Investment is most definitely the right decision to make in terms of maximizing your returns. However, investment in the right place at the right time is crucial. Here is six investment mistakes that you are advised to avoid in order to maximise returns from your hard-earned savings:

Improper planning

Planning is everything, especially when it comes to investing your money. Proper planning will go a long way in yielding stronger returns in the long run. However, improper planning can jeopardise your entire investment strategy. Therefore, start your investment strategy by dividing it into long-term and short-term strategies. Analyse your risk appetite and base your investment plan on your propensity to take risks.

No realignment of existing portfolio

It is very crucial to keep a close watch on the market movements, especially those that can affect your portfolio. If there is a need to realign your existing portfolio based on your market study, do it before it is too late. If you have to get rid of non-performing stocks, go ahead, get it done, and replace them with new performing stocks. This may sound irksome, but will end up benefiting you in the long term. If you do not realign your existing portfolio, you will not be maximising your returns while risking your invested capital.

Not on the lookout for increasing your income avenues

It is very crucial for you to step out of your comfort zone and lookout for increasing your income avenues. You can do this by taking up a better paying job or by starting a parallel business. If you do this while you are young with higher risk appetite, it will pay you richer dividends. Higher income means more savings, which means more investment.
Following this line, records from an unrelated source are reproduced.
(* ===== verification/Actions.v ===== *)
(** * mferbackend/mferactionapi.go: the mfer interface

    Control of the node (resetting, re-executing, settings), the simulation of a safe
    transaction made of the pool, and the tracing of blocks and bundles. *)
From S2P Require Import Prelude BigInt Geth World OverlayState OverlayStateDB VmStateDB Chain.
From S2P Require Import GoSlice GoStd ToyInstance TxPool Signer Multisend Tracers TxArgs Evm.
From S2P Require Import Backend.

(** ** Control *)

Section control.
Context `{Core} `{!Upstream} `{!Remote} `{!Growth}.

Definition ClearKeyCache : M Node unit := on_StateDB (λ d, InitState d true true).

(** The error of [Prepare] is dropped. *)
Definition ResetState : M Node unit := _ ← in_evm Prepare; mret tt.

Definition ClearTxPool : M Node unit :=
  update_pool (λ p, (Reset p).2) ;; in_evm ResetToRoot.

(** The pool is executed again from the head of the chain. *)
Definition ReExecTxPool : M Node unit :=
  _ ← in_evm Prepare;
  txs ← pool_txs;
  d ← in_evm the_StateDB;
  execResults ← in_evm (ExecuteTxs txs d None);
  update_pool (λ p, SetResults p execResults).

Definition ActSetTimeDelta (delta : Z) : M Node unit := in_evm (SetTimeDelta delta).
Definition ActGetTimeDelta : M Node Z := in_evm GetTimeDelta.
Definition ActSetBlockNumberDelta (delta : Z) : M Node unit := in_evm (SetBlockNumberDelta delta).
Definition ActGetBlockNumberDelta : M Node Z := in_evm GetBlockNumberDelta.
Definition ActSetBatchSize (batchSize : Z) : M Node unit := on_StateDB (λ d, SetBatchSize d batchSize).
Definition ActGetStateDiff : M Node StateOverride := on_StateDB GetStateDiff.

Definition ActOverrideChainID (id : Z) : M Node unit :=
  update_backend (λ b, mkMferBackend (ImpersonatedAccount b) (Randomized b) (Passthrough b)
    (if Z.eqb id 0 then None else Some id)).
Definition Impersonate (account : Address) : M Node unit :=
  update_backend (λ b, mkMferBackend account (Randomized b) (Passthrough b) (OverrideChainID b)).
Definition ActImpersonatedAccount : M Node Address := b ← the_backend; mret (ImpersonatedAccount b).
Definition ToggleRandAddr (enable : bool) : M Node unit :=
  update_backend (λ b, mkMferBackend (ImpersonatedAccount b) enable (Passthrough b) (OverrideChainID b)).
Definition RandAddrEnabled : M Node bool := b ← the_backend; mret (Randomized b).
Definition TogglePassthrough (enable : bool) : M Node unit :=
  update_backend (λ b, mkMferBackend (ImpersonatedAccount b) (Randomized b) enable (OverrideChainID b)).
Definition PassthroughEnabled : M Node bool := b ← the_backend; mret (Passthrough b).

(** A transaction from the rich account, sent through the node's own interface; its result
    is dropped. *)
Definition PrintMoney (account : Address) : M Node unit :=
  _ ← SendTransaction (mkTransactionArgs (Some FAKE_ACCOUNT_RICH) (Some account) None None None None
        (Some (10 ^ 18 * 1000)) None None None None None);
  mret tt.

(** The goroutine of the EVM that watches the upstream node calls [ReExecTxPool] through
    the same interface. *)
Definition updatePendingBN (missing_tick : bool) : M Node unit :=
  if missing_tick then
    again ← in_evm check_missing;
    (if again : bool then ReExecTxPool else mret tt) ;;
    in_evm log_update
  else in_evm follow_head.

(** ** The pool as a list *)

Record TxData := mkTxData {
  td_Idx : Z; td_From : Address; td_To : Address; td_Data : bytes; td_ExecResult : string;
  td_PseudoTxHash : Hash }.

(** The loop reads the result of the same index. *)
Fixpoint txs_loop (i : Z) (txs : list Transaction) (execResult : list (option Err)) : M Node (list TxData) :=
  match txs with
  | [] => mret []
  | tx :: txs =>
      result ← deref (λ _, head execResult);
      msg ← in_evm (TxToMessage tx);
      rest ← txs_loop (i + 1) txs (tail execResult);
      mret (mkTxData i (m_From msg) (default Address_zero (tx_To tx)) (tx_Data tx)
              (default "" result) (tx_Hash tx) :: rest)
  end.

Definition GetTxs : M Node (list TxData) :=
  txs ← pool_txs; execResult ← pool_results; txs_loop 0 txs execResult.
End control.

(** ** Simulating a safe transaction *)

Section safe.
Context `{Core} `{!Upstream} `{!Remote} `{!Growth} `{!Abi} `{!SafeContract}.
Influenced into buying life and health covers

We often tend to buy life and health covers based on what our friends and family say. They tend to influence us in the decision. It may end up working in some cases. However, when it comes to your hard-earned money, all decisions must be well calculated and researched. Thus, do not just go in for a policy based on word-of-mouth.

Improper research

Investing without conducting preliminary research can lead to loss of capital in the long term. Do not invest in equity or any policy without doing proper homework on the stocks, policies, returns, company history, and other crucial financial ratios. Study the market trends before you plan to invest your hard-earned money.

Borrowing beyond your repaying limit

Everyone needs funds at different points of time in life. As long as you take care of your fund needs by borrowing within your repayment capacity under a well-planned financial strategy, you will be fine. If you cannot see income visibility to repay, it is better not to borrow and make subtle adjustments to your financial plans to save money.

Happy Investing!

Disclaimer: Investment in securities market are subject to market risks, read all the related documents carefully before investing.